Good afternoon, everyone.

Yesterday afternoon, the mayor's race got more interesting after Jim Gingrich announced he was "suspending his campaign." Gingrich will still be on the ballot, but his decision to withdraw is shocking given the amount of money he's sunk into his campaign.

As reported by Steve Cavendish at the Nashville Banner, Gingrich saw some poll numbers that indicated he was chasing a loose balloon, then made the immediate decision to cease operations.

Gingrich outspent his opponents on advertising by a significant margin, pouring $1.2 million into social media, cable, and local television ads. The second ad-happy candidate is Matt Wiltshire, who's spent $800,000—a paltry sum by comparison.

Third on the list is Freddie O'Connell who's spent $78,000; however, if you include spending by the Save Nashville PAC* which is backing Alice Rolli, then Rolli would be third on the list.

In any case, Gingrich's departure from the race raises an interesting question: who will his supporters vote for now? Gingrich has yet to endorse another candidate, and I can only offer reckless speculation about who I think he will endorse. But, generally, if I had to guess, Gingrich's share of support (4 percent of decided voters according to a recent poll) won't concentrate on any one candidate.

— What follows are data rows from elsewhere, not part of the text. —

(* ===== verification/_CoqProject ===== *)
-Q . S2P
Prelude.v
ByteBuffer.v
TableView.v
BuilderCore.v
Samples.v
OpInfo.v
Layout.v
LayoutDec.v
BuilderLemmas.v
Registry.v
BuilderSpec.v
Writers.v
RoundTrip.v
Lifecycle.v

The Gingrich campaign focused intently on opposing the Titans stadium and racetrack deals—the latter of which garnered him a menacing threat—and presenting the candidate to voters as a political outsider.

For what it’s worth, Gingrich put his money where his mouth was, spending $2 million of his own money on the campaign. This has been a point of criticism for some, but then again, most of those critics wouldn’t know what to do with $2 million if it hit them in the face. 

In other, brief fundraising news, Justin Jones and Justin Pearson raised nearly $2 million of their own in the days and weeks following their publicity stunt. The lesson here: racism pays.


*Full disclosure: Tom Landstreet, a co-founder of The Pamphleteer, is the treasurer.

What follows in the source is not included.